Primeira condição: «Se alguém vem a mim e não me ama mais que ao pai, à mãe, à esposa, aos filhos, (…) e até à própria vida, não pode ser meu discípulo». Jesus joga tudo sobre o amor. Se o encontramos de verdade, todos os nossos afectos ficam redimensionados. Não deixamos de amar aqueles que nos são caros. Mas abrimo-nos a um Amor Maior, que nos faz capazes de «amar mais». Amando Jesus e como Jesus, podemos entender a verdadeira dimensão do amor: a que amplia o coração, e nos faz ir além do círculo restrito (às vezes cómodo, às vezes viciado)
da família e dos amigos próximos. Para amarmos com a medida de Deus: a todas as suas filhas e filhos!
Segunda condição: «Quem não toma a sua cruz para me seguir, não pode ser meu discípulo». Não é um apelo a levar os pesos e dores da vida com resignação. No contexto político da Palestina, os ouvintes de Jesus sabiam que a cruz era o mais humilhante e cruel castigo dos dominadores romanos: nela acabavam criminosos, revolucionários e todos os que ameaçavam a ordem estabelecida! O Mestre adverte-nos: para segui-lo é preciso estar preparado para ser mal entendido, rejeitado, crucificado.
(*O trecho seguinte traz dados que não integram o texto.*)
(** * The email agent route: analyze and compose pipelines

    A shallow embedding of the request handler of the email agent
    (the [POST] function and its helpers) and the properties its
    specification states about it.

    Strings are JavaScript strings: finite sequences of UTF-16 code units.
    A code unit is a number ([N]); a string is a list of code units, so
    [length] is the JavaScript [.length] and [firstn]/[skipn] are [slice].
    Case conversion is the Unicode one of JavaScript, by code point and
    from the mapping tables of the Unicode character database; matching
    under the i flag compares code units up to the case of the letters
    a-z, as a pattern without the u flag does.  The regular expressions of the
    route are written in a small abstract syntax and run by a backtracking
    matcher with the priorities of the JavaScript one (leftmost start,
    alternatives left to right, greedy repetition). *)

From Stdlib Require Import List NArith Arith Bool Lia String Ascii.
From Stdlib Require Import Numbers.DecimalString.
Import ListNotations.

(* ================================================================== *)
(** ** JavaScript strings *)

Module Js.

Definition char := N.
Definition str := list char.

(** A literal of the source, code unit by code unit (ASCII literals). *)
Definition lit (s : string) : str := map N_of_ascii (list_ascii_of_string s).

Definition ch (a : ascii) : char := N_of_ascii a.

Arguments lit s%_string.
Arguments ch a%_char.

(** The two characters of the route outside ASCII. *)
Definition bullet : char := 8226%N.   (* U+2022 *)
Definition emdash : char := 8212%N.   (* U+2014 *)

Definition inRange (lo hi c : N) : bool := (N.leb lo c && N.leb c hi)%bool.

(** [\s], which is also the set [trim] strips: WhiteSpace and LineTerminator. *)
Definition isSpace (c : char) : bool :=
  (inRange 9 13 c || N.eqb c 32 || N.eqb c 160 || N.eqb c 5760
   || inRange 8192 8202 c || N.eqb c 8232 || N.eqb c 8233 || N.eqb c 8239
   || N.eqb c 8287 || N.eqb c 12288 || N.eqb c 65279)%bool.

Definition isDigit (c : char) : bool := inRange 48 57 c.
Definition isUpperAZ (c : char) : bool := inRange 65 90 c.
Definition isLowerAZ (c : char) : bool := inRange 97 122 c.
Ser cristão não é apenas seguir umas ‘práticas religiosas’, dizer umas quantas orações. Seguir Jesus é igual a «tomar a cruz»: ser coerente com o estilo de vida que ele viveu e anunciou, questionando tradições, injustiças, discriminações, exclusões. E aceitar o risco da rejeição ou marginalização por parte daqueles que não vêm o mundo e a vida segundo a lógica do Mestre de Nazaré. (E, por vezes, eles estão entre os nossos familiares!…) «Tomar a cruz» é correr o risco de ser incómodo, uma ‘pedra no sapato’ de quem vive cómodo na sua auto-suficiência. «Tomar a cruz» é treinar-se a «amar mais» quem é «amado menos»: os ‘últimos’ da sociedade.
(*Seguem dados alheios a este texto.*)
(** ** More on streaming *)

(** X17.  On a registered agent [run_agent_stream] answers with status 200
    and a streaming body whatever the request holds, without any effect of
    its own; when the request has no prompt, that body yields no frame and
    ends with the [KeyError] of the missing key. *)
Theorem run_agent_stream_registered `{Framework} (registry : gmap string Agent.t)
    (agent_id : string) (agent : Agent.t) (request_data : list (string * json)) :
  registry !! agent_id = Some agent →
  run_agent_stream registry agent_id request_data
  = ([], inr (StreamingResponse (run_and_stream agent request_data)))
  ∧ status_of (outcome (run_agent_stream registry agent_id request_data)) = 200
  ∧ (dict_lookup "prompt" request_data = None →
     run_and_stream agent request_data
     = {| Generator.yielded := []; Generator.raised := Some (KeyError "prompt") |}).
Proof.
  intros Hagent. unfold run_agent_stream. rewrite Hagent.
  split; [reflexivity|]. split; [reflexivity|].
  intros Hprompt. unfold run_and_stream, run_and_stream_events.
  by rewrite (subscript_absent _ _ Hprompt).
Qed.

Lemma run_agent_stream_registered_witness :
  @run_agent_stream starlette_status_detail Demo.registry "example_agent" []
  = ([], inr (StreamingResponse
                {| Generator.yielded := [];
                   Generator.raised := Some (KeyError "prompt") |})).
Proof.
  exact (proj1 (@run_agent_stream_registered starlette_status_detail Demo.registry
                  "example_agent" Demo.delta_agent [] eq_refl)).
Defined.

(** X18.  When the session with the engine fails to open, the generator
    yields no frame and ends with the exception of the entry; the exit of
    the session does not take part. *)
Theorem run_and_stream_session_fails `{Framework} (agent : Agent.t)
    (request_data : list (string * json)) (prompt : json) (e : exn) :
  dict_lookup "prompt" request_data = Some prompt →
  RunStream.aenter (run_stream_session agent request_data prompt) = inl e →
  run_and_stream agent request_data
  = {| Generator.yielded := []; Generator.raised := Some e |}.
Proof.
  intros Hprompt Henter. unfold run_and_stream, run_and_stream_events.
  rewrite (subscript_present _ _ _ Hprompt). cbn zeta. by rewrite Henter.
Qed.

Lemma run_and_stream_session_fails_witness :
  @run_and_stream starlette_status_detail Samples.tooled_agent Demo.hi
  = {| Generator.yielded := [];
       Generator.raised := Some (PyException "ConnectionError" "engine unreachable") |}.
Proof.
  exact (@run_and_stream_session_fails starlette_status_detail Samples.tooled_agent
           Demo.hi (JStr "hi") (PyException "ConnectionError" "engine unreachable")
           eq_refl eq_refl).
Defined.

(** X19.  Once the session is open, every text the iterator produced is
    delivered as a chunk, in the order produced, however the run ends, and
    the frames are one per text and one more for the terminal event. *)
Theorem run_and_stream_delivers_every_text `{Framework} (agent : Agent.t)
    (request_data : list (string * json)) (prompt : json)
    (result : StreamedRunResult.t) :
  dict_lookup "prompt" request_data = Some prompt →
  RunStream.aenter (run_stream_session agent request_data prompt) = inr result →
  chunk_payloads (Generator.yielded (run_and_stream_events agent request_data))
  = (StreamedRunResult.stream_text result).1
  ∧ List.length (Generator.yielded (run_and_stream agent request_data))
    = S (List.length (StreamedRunResult.stream_text result).1).
Proof.
  intros Hprompt Henter. unfold run_and_stream.
  rewrite (run_and_stream_events_open _ _ _ _ Hprompt Henter). cbn.
  destruct (stream_body_shape result) as (last_event & -> & Hlast).
  assert (chunk_payloads [last_event] = []) as Hpayload.
  { destruct (stream_failure result) as [e|].
    - by subst.
    - by apply final_result_complete in Hlast as (d & r & usage & _ & _ & ->). }
  split.
  - by apply chunk_payloads_chunks_then.
  - rewrite length_fmap, length_app, length_fmap. cbn. lia.
Qed.

Lemma run_and_stream_delivers_every_text_witness :
  chunk_payloads
    (Generator.yielded
       (@run_and_stream_events starlette_status_detail Demo.failing_agent Demo.hi))
  = ["Hel"].
Proof.
  exact (proj1 (@run_and_stream_delivers_every_text starlette_status_detail
                  Demo.failing_agent Demo.hi (JStr "hi") _ eq_refl eq_refl)).
Defined.

(** X20.  Once the session is open, the run ends with a completion event
    exactly when the iterator ended without an exception and [result.data],
    [result.usage()] and the conversion of both succeeded; the event then
    carries the two converted values. *)
Theorem run_and_stream_completes_iff `{Framework} (agent : Agent.t)
    (request_data : list (string * json)) (prompt : json)
    (result : StreamedRunResult.t) (r u : json) :
  dict_lookup "prompt" request_data = Some prompt →
  RunStream.aenter (run_stream_session agent request_data prompt) = inr result →
  last (Generator.yielded (run_and_stream_events agent request_data))
  = Some (complete_event r u)
  ↔ (StreamedRunResult.stream_text result).2 = None
    ∧ ∃ d us,
        StreamedRunResult.data result = inr d
        ∧ StreamedRunResult.usage result = inr us
        ∧ to_jsonable_python d = inr r
        ∧ to_jsonable_python us = inr u.
Proof.
  intros Hprompt Henter.
  rewrite (run_and_stream_events_open _ _ _ _ Hprompt Henter). cbn.
  unfold stream_body, final_result.
  destruct (StreamedRunResult.stream_text result) as [parts [e|]]; cbn [snd].
  { rewrite last_snoc. split; [done|]. by intros [? _]. }
  destruct (StreamedRunResult.data result) as [e|d]; cbn.
  { rewrite last_snoc. split; [done|]. by intros (_ & ? & ? & ? & _). }
  destruct (StreamedRunResult.usage result) as [e|us]; cbn.
  { rewrite last_snoc. split; [done|]. by intros (_ & ? & ? & _ & ? & _). }
  destruct (to_jsonable_python d) as [e|r'] eqn:Hd; cbn.
  { rewrite last_snoc. split; [done|].
    intros (_ & ? & ? & [= <-] & _ & ? & _). congruence. }
  destruct (to_jsonable_python us) as [e|u'] eqn:Hu; cbn.
  { rewrite last_snoc. split; [done|].
    intros (_ & ? & ? & _ & [= <-] & _ & ?). congruence. }
  rewrite last_snoc. split.
  - intros [= <- <-]. split; [done|]. by exists d, us.
  - intros (_ & ? & ? & [= <-] & [= <-] & ? & ?). congruence.
Qed.

Lemma run_and_stream_completes_iff_witness :
  last (Generator.yielded
          (@run_and_stream_events starlette_status_detail Demo.delta_agent Demo.hi))
  = Some (complete_event (JStr "Hello") (JDict [("requests", JInt 1)])).
Proof.
  refine (proj2 (@run_and_stream_completes_iff starlette_status_detail Demo.delta_agent
                   Demo.hi (JStr "hi") _ (JStr "Hello") (JDict [("requests", JInt 1)])
                   eq_refl eq_refl) _).
  split; [reflexivity|].
  exists (PyData (JStr "Hello")), Demo.usage. repeat split.
Defined.
(** [FORMAT_PARTITION_NAME(s)] is ["/" #s "/"]. *)
Definition KV_STORE_DEFAULT_PARTITION_NAME : list ascii :=
  "/"%char :: MBED_CONF_STORAGE_DEFAULT_KV ++ ["/"%char].

(** The object: [_value] is the object representation of the [T] held, so
    [sizeof(T)] is its length; [_key] is the C string [_key] points to.
    Without COMPONENT_FLASHIAP [_key] is never assigned and never read. *)
Record t : Type := make { _value : list Z; _key : list ascii }.

(** The number of [char]s the constructor allocates for [_key]. *)
Definition key_allocation (key : list ascii) : nat :=
  (strlen key - 1) + strlen KV_STORE_DEFAULT_PARTITION_NAME.

(** The memory at [_key] after the constructor's two [strcpy] calls and the
    replacement of the last slash.  [None]: the behaviour is undefined (an
    empty key makes [&key[1]] point past the string; a null result of
    [strrchr] would be dereferenced). *)
Definition key_memory (key : list ascii) : option (list ascii) :=
  match key with
  | [] => None
  | _ :: rest =>
      let default_partition_len := strlen KV_STORE_DEFAULT_PARTITION_NAME in
      let m := strcpy [] 0 KV_STORE_DEFAULT_PARTITION_NAME in
      let m := strcpy m default_partition_len rest in
      match strrchr (cstring m) "/"%char with
      | Some slash => Some (poke m slash "-"%char)
      | None => None
      end
  end.

Definition new (default_value : list Z) (key : list ascii) : option t :=
  if COMPONENT_FLASHIAP then
    match key_memory key with
    | Some m => Some {| _value := default_value; _key := cstring m |}
    | None => None
    end
  else Some {| _value := default_value; _key := [] |}.

Definition init_kvstore_partition : KvProg Z :=
  KvReset KV_STORE_DEFAULT_PARTITION_NAME (fun e => KvRet e).

Definition set (self : t) (new_value : list Z) : KvProg t :=
  let self := {| _value := new_value; _key := _key self |} in
  if COMPONENT_FLASHIAP then
    KvSet (_key self) (_value self) 0 (fun err =>
    if negb (err =? MBED_SUCCESS) then
      kv_bind init_kvstore_partition (fun e =>
      if negb (e =? MBED_SUCCESS) then KvRet self
      else KvSet (_key self) (_value self) 0 (fun _ => KvRet self))
    else KvRet self)
  else KvRet self.

(** [kv_get(_key, &_value, sizeof(T), &actual_size)]: the bytes delivered
    overwrite the front of [_value]. *)
Definition fetch (self : t) : KvProg (Z * t) :=
  KvGet (_key self) (List.length (_value self)) (fun err rx =>
  KvRet (err, {| _value := received rx (List.length (_value self))
                                    (_value self);
                 _key := _key self |})).

Definition get (self : t) : KvProg (list Z * t) :=
  if COMPONENT_FLASHIAP then
    kv_bind (fetch self) (fun r =>
    let '(err, self) := r in
    if err =? MBED_ERROR_ITEM_NOT_FOUND then
      kv_bind (set self (_value self)) (fun self =>
      kv_bind (fetch self) (fun r' =>
      let '(_, self) := r' in
      KvRet (_value self, self)))
    else KvRet (_value self, self))
  else KvRet (_value self, self).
Terceira condição: «Quem não renuncia aos seus haveres, não pode ser meu discípulo». O ser humano não aceita a sua vulnerabilidade. Então, enche-se de bens, haveres, títulos de importância, que aparentemente lhe dão segurança. E começa a acumular para si, pensando que quanto mais tem, mais vive. Começa a pôr a confiança da sua vida nos bens, não em Deus. Fecha-se no seu pequeno círculo familiar e de amigos; tornando-se incapaz de alargar o coração, de ser dom gratuito.
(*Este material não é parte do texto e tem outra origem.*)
(** * desingUtil: the interactive canvas subsystem

    A shallow embedding of [components/ImageCanvas.tsx] (the viewport canvas,
    the brush engine, the drag-handle controller and the two exports) and of
    the handlers of [components/EditPane.tsx] that drive it.

    Numbers.  A JavaScript [number] is modelled by an exact rational ([Q]).
    Rounding is therefore idealised away, and the non-finite values
    ([Infinity], [NaN]) have no representative: every operation that would
    produce one (a division by zero) ends the computation with the outcome
    [Outside], and so does [Number] of a string the model does not read, so
    that the model never asserts anything about them.  Where rounding
    decides a property, the module [Double] has the same code over binary64
    floating-point numbers, which is what the program computes with.

    Strings.  A string is modelled by the bytes of its UTF-8 encoding. *)

From Stdlib Require Import QArith Qminmax Qabs Qround Lqa Lia ZArith.
From Stdlib Require Import List String Ascii Bool.
From Stdlib Require Import DecimalString DecimalN.
From Stdlib Require Import Floats.
Import ListNotations.

Open Scope Q_scope.

(** ** Outcomes of a call *)

Inductive outcome (A : Type) : Type :=
| Ret (a : A)            (* normal completion *)
| Throw (msg : string)   (* [throw new Error(msg)] *)
| Outside.               (* a number left the model: see above *)

Arguments Ret {A} a.
Arguments Throw {A} msg.
Arguments Outside {A}.

Definition bind {A B : Type} (m : outcome A) (k : A -> outcome B) : outcome B :=
  match m with
  | Ret a => k a
  | Throw msg => Throw msg
  | Outside => Outside
  end.

Notation "x <- m ;; k" := (bind m (fun x => k))
  (at level 61, m at next level, right associativity).

(** ** Numbers *)

(** [a < b] and [a > b] on numbers, as booleans. *)
Definition Qltb (a b : Q) : bool := negb (Qle_bool b a).
Definition Qgtb (a b : Q) : bool := Qltb b a.

(** [a / b] where [b] is not a literal. *)
Definition jsdiv (a b : Q) : outcome Q :=
  if Qeq_bool b 0 then Outside else Ret (a / b).

(** [Math.max(a, b)] on finite numbers. *)
Definition Math_max (a b : Q) : Q := Qmax a b.

(** ** Geometry *)

Record Point : Type := mkPoint { px : Q; py : Q }.

Record Rect : Type := mkRect { x : Q; y : Q; width : Q; height : Q }.

(** Two rectangles denoting the same numbers. *)
Definition Rect_eq (r s : Rect) : Prop :=
  x r == x s /\ y r == y s /\ width r == width s /\ height r == height s.

(** [outer] fully contains [inner]. *)
Definition contains (outer inner : Rect) : Prop :=
  x outer <= x inner /\ y outer <= y inner /\
  x inner + width inner <= x outer + width outer /\
  y inner + height inner <= y outer + height outer.

Definition HANDLE_SIZE : Q := 12.

(** The part of [HTMLImageElement] the component reads. *)
Record HTMLImageElement : Type := mkImage {
  naturalWidth : Q;
  naturalHeight : Q
}.

(** The part of the container [div] the component reads: its client size and
    the origin of its bounding client rectangle. *)
Record Container : Type := mkContainer {
  clientWidth : Q;
  clientHeight : Q;
  left : Q;
  top : Q
}.

(** The DOM around the component.  The three refs ([containerRef],
    [imageCanvasRef], [maskCanvasRef]) are attached by the same commit, so one
    option stands for all three; [has2d] tells whether [getContext('2d')]
    returns a context. *)
Record Dom : Type := mkDom {
  containerRef : option Container;
  has2d : bool
}.

Definition fitImageToContainer (dom : Dom) (img : HTMLImageElement) : outcome Rect :=
  match containerRef dom with
  | None => Ret (mkRect 0 0 0 0)
  | Some c =>
      let containerWidth := clientWidth c in
      let containerHeight := clientHeight c in
      imageRatio <- jsdiv (naturalWidth img) (naturalHeight img) ;;
      fitHeight0 <- jsdiv containerWidth imageRatio ;;
      let fitWidth0 := containerWidth in
      let '(fitWidth, fitHeight) :=
        if Qgtb fitHeight0 containerHeight
        then (containerHeight * imageRatio, containerHeight)
        else (fitWidth0, fitHeight0) in
      let fitX := (containerWidth - fitWidth) / 2 in
      let fitY := (containerHeight - fitHeight) / 2 in
      Ret (mkRect fitX fitY fitWidth fitHeight)
  end.

(** ** Drag-handle controller *)

(** [s.includes(c)] for a one-character needle. *)
Fixpoint includes (s : string) (c : ascii) : bool :=
  match s with
  | EmptyString => false
  | String a s' => Ascii.eqb a c || includes s' c
  end.

Definition handles : list string :=
  ["t"; "b"; "l"; "r"; "tl"; "tr"; "bl"; "br"]%string.

(** The updater passed to [setCanvasRect] by [handleMouseMove]; [ptrX] and
    [ptrY] are the pointer coordinates relative to the container. *)
Definition dragUpdate (isDragging : string) (ptrX ptrY : Q) (prev : Rect) : Rect :=
  let newX := x prev in
  let newY := y prev in
  let newW := width prev in
  let newH := height prev in
  let newW := if includes isDragging "r" then ptrX - newX else newW in
  let '(newW, newX) :=
    if includes isDragging "l" then (newW + (newX - ptrX), ptrX) else (newW, newX) in
  let newH := if includes isDragging "b" then ptrY - newY else newH in
  let '(newH, newY) :=
    if includes isDragging "t" then (newH + (newY - ptrY), ptrY) else (newH, newY) in
  mkRect newX newY (Math_max newW (HANDLE_SIZE * 2)) (Math_max newH (HANDLE_SIZE * 2)).




(** ** Brush engine *)

(** [EditTool] of [types.ts]. *)
Inductive EditTool : Type :=
| inpainting | expand | resize | background
| relighting | skyReplace | textRemove | upscale.

Definition EditTool_eqb (a b : EditTool) : bool :=
  match a, b with
  | inpainting, inpainting | expand, expand | resize, resize
  | background, background | relighting, relighting
  | skyReplace, skyReplace | textRemove, textRemove | upscale, upscale => true
  | _, _ => false
  end.

(** [activeTool === tool] on [EditTool | null]. *)
Definition activeTool_is (active : option EditTool) (tool : EditTool) : bool :=
  match active with
  | Some a => EditTool_eqb a tool
  | None => false
  end.

(** The props of [ImageCanvas] ([brushColor] is received but never read). *)
Record Props : Type := mkProps {
  src : string;
  brushSize : Q;
  brushOpacity : Q;
  brushHardness : Q;
  activeTool : option EditTool
}.

Definition isExpandable (p : Props) : bool :=
  activeTool_is (activeTool p) expand || activeTool_is (activeTool p) resize.

Definition isPaintable (p : Props) : bool :=
  activeTool_is (activeTool p) inpainting.

(** [rgba(r, g, b, a)]. *)
Record Color : Type := rgba { red : Q; green : Q; blue : Q; alpha : Q }.

Record ColorStop : Type := mkStop { offset : Q; color : Color }.

(** A radial gradient from radius 0 to [r1] around one centre, with its
    colour stops in the order they were added. *)
Record CanvasGradient : Type := mkGradient {
  gx : Q; gy : Q; r1 : Q;
  stops : list ColorStop
}.

Definition createRadialGradient (cx cy r : Q) : CanvasGradient :=
  mkGradient cx cy r [].

(** [gradient.addColorStop(offset, color)]: an offset outside [0, 1] raises
    an [IndexSizeError]. *)
Definition addColorStop (g : CanvasGradient) (o : Q) (c : Color)
  : outcome CanvasGradient :=
  if Qltb o 0 || Qgtb o 1 then Throw "IndexSizeError"
  else Ret (mkGradient (gx g) (gy g) (r1 g) (stops g ++ [mkStop o c])).

(** One filled disc: [arc(x, y, radius, 0, 2π)] filled with [fillStyle]. *)
Record Stamp : Type := mkStamp {
  centre : Point;
  radius : Q;
  fillStyle : CanvasGradient
}.

Definition drawSoftCircle (p : Props) (cx cy : Q) : outcome Stamp :=
  let radius := brushSize p / 2 in
  let gradient := createRadialGradient cx cy radius in
  let solidColor := rgba 255 0 255 (brushOpacity p) in
  let transparentColor := rgba 255 0 255 0 in
  gradient <- addColorStop gradient 0 solidColor ;;
  gradient <- addColorStop gradient (Math_max 0 (brushHardness p)) solidColor ;;
  gradient <- addColorStop gradient 1 transparentColor ;;
  Ret (mkStamp (mkPoint cx cy) radius gradient).

(** The stamp [drawSoftCircle] makes when no colour stop is refused. *)
Definition softCircle (p : Props) (cx cy : Q) : Stamp :=
  mkStamp (mkPoint cx cy) (brushSize p / 2)
    (mkGradient cx cy (brushSize p / 2)
       [mkStop 0 (rgba 255 0 255 (brushOpacity p));
        mkStop (Math_max 0 (brushHardness p)) (rgba 255 0 255 (brushOpacity p));
        mkStop 1 (rgba 255 0 255 0)]).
Jesus, o homem mais livre que já passou por esta terra, liberta-nos da necessidade de ‘ter’ coisas para ‘ser’. Ele
nos acolhe e nos ama como somos. E nos chama a ser livres de nós mesmos, colocando a nossa confiança em Deus, sendo capazes de amar e servir como ele amou e serviu. É isso que nos faz seus discípulos.
Estou pronto a seguir o Mestre? Não. ‘Apronto-me’ cada dia. Escutando o vibrar do seu coração a cada nova aurora: para me deixar ser «mais amado(a)» por ele; aprendendo com ele a «amar mais». Tomando a cruz de ser pai ou mãe, marido ou esposa, cidadão ou governante, pastor ou fiel… uma cruz feita de responsabilidade, espírito de serviço, honestidade, generosidade, sonho de fraternidade. ‘Apronto-me’ a cada amanhecer, revestindo-me de humildade para aprender, em cada jornada, a sabedoria do Evangelho…
Filémon, um nobre senhor, aprendeu a ser discípulo do único verdadeiro Senhor, Jesus (que a todos faz livres), quando foi convidado pelo apóstolo Paulo a acolher o seu antigo escravo, Onésimo, não mais como ‘servo’, mas como ‘irmão’. (Não deixe de ler a emocionante breve carta de Paulo a Filémon, segunda leitura deste domingo!)
«Senhor, quem pode conhecer a tua vontade, se não lhe deres sabedoria, e não enviares o teu santo Espírito lá do Céu? Assim se endireitam as veredas dos que vivem na terra, os homens aprendem o que é do teu agrado e pela sabedoria se salvam» (Sab 9,17-18: primeira leitura de hoje).